The light shined out of darkness, not into darkness as if it was introduced to dispel the dark and brighten things up. A safe assumption is that at least one of the meanings of the light of Gen 1:3 refers to the natural laws of physics that would regulate how matter in the current cosmos would behave.
Without the laws of physics, the universe would instantly fragment itself and nothing would hold together. There'd be neither natural nor artificial light, no energy, no motion, no gravity, no magnetism, no atomic attraction, no molecules, no liquids and no solids. The laws of physics were created to make matter behave the way it does and to hold the entire creation together in a cohesive, understandable, sensible unity— converting the Earth from a condition of tohuw and bohuw (chaos and waste) to one of order and usefulness.
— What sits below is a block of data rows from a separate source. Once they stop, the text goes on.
Lemma token_of_registration_opens_own_account_witness :
  fst (Store.exec Toy.libs (Registered.at_clock Toy.with_alice 2000000)
         (patch_preferences Toy.env
            (mkRequest (Some ("Bearer " ++ Toy.good_token)) "id-0"
               [("sms", JBool true)] None)))
  = preferences_updated "id-0" (mkPrefs "id-1" "id-0" true true true) 1000000 /\
  fst (Store.exec Toy.libs (Registered.at_clock Toy.with_alice 2000000)
         (patch_user Toy.env
            (mkRequest (Some ("Bearer " ++ Toy.good_token)) "id-7"
               [("name", JStr "Mallory")] None)))
  = only_your_own_profile.
Proof.
  assert (Hready : Registered.ready Toy.libs Toy.env "secret" 604800000 Toy.empty Toy.alice)
    by (repeat split).
  destruct (token_of_registration_opens_own_account Toy.libs Toy.env "secret"
              604800000 Toy.empty Toy.alice 2000000 [("sms", JBool true)]
              (mkPrefs "id-1" "id-0" true true true)
              Hready ToyFacts.codec eq_refl ltac:(discriminate) eq_refl)
    as [Hown Hother].
  split; [exact Hown|].
  destruct (Hother "id-7" [("name", JStr "Mallory")] ltac:(discriminate)) as [_ Hprofile].
  exact (f_equal fst Hprofile).
Defined.

(** ** Objects and headers *)

Lemma get_prop_set_prop (k k' : string) (v : JsVal) (o : JsObj) :
  get_prop k (set_prop k' v o) = if String.eqb k k' then Some v else get_prop k o.
Proof.
  induction o as [|[k0 v0] o IH]; cbn.
  - destruct (String.eqb k k'); reflexivity.
  - destruct (String.eqb k' k0) eqn:E0; cbn.
    + apply String.eqb_eq in E0. subst k0.
      destruct (String.eqb k k'); reflexivity.
    + rewrite IH. destruct (String.eqb k k0) eqn:E1; [|reflexivity].
      apply String.eqb_eq in E1. subst k0.
      destruct (String.eqb k k') eqn:E2; [|reflexivity].
      apply String.eqb_eq in E2. subst k'. rewrite String.eqb_refl in E0. discriminate.
Qed.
†. Pro 8:22-31 . .Yhvh created me at the beginning of His course as the first of His works of old. In the distant past I was fashioned, at the beginning, at the origin of earth. There was still no deep when I was brought forth, no springs rich in water; before [the foundation of] the mountains were sunk, before the hills I was born. He had not yet made earth and fields, or the world’s first clumps of clay.
. . I was there when He set the heavens into place; when He fixed the horizon upon the deep; when He made the heavens above firm, and the fountains of the deep gushed forth; when He assigned the sea its limits, so that its waters never transgress His command; when He fixed the foundations of the earth, I was with Him as a confidant, a source of delight every day, rejoicing before Him at all times, rejoicing in His inhabited world, finding delight with mankind.
That passage speaks of intelligent physical laws that were created specifically for the current cosmos— laws that controlled its behavior and substance right from the very first day of its wild and wooly inception.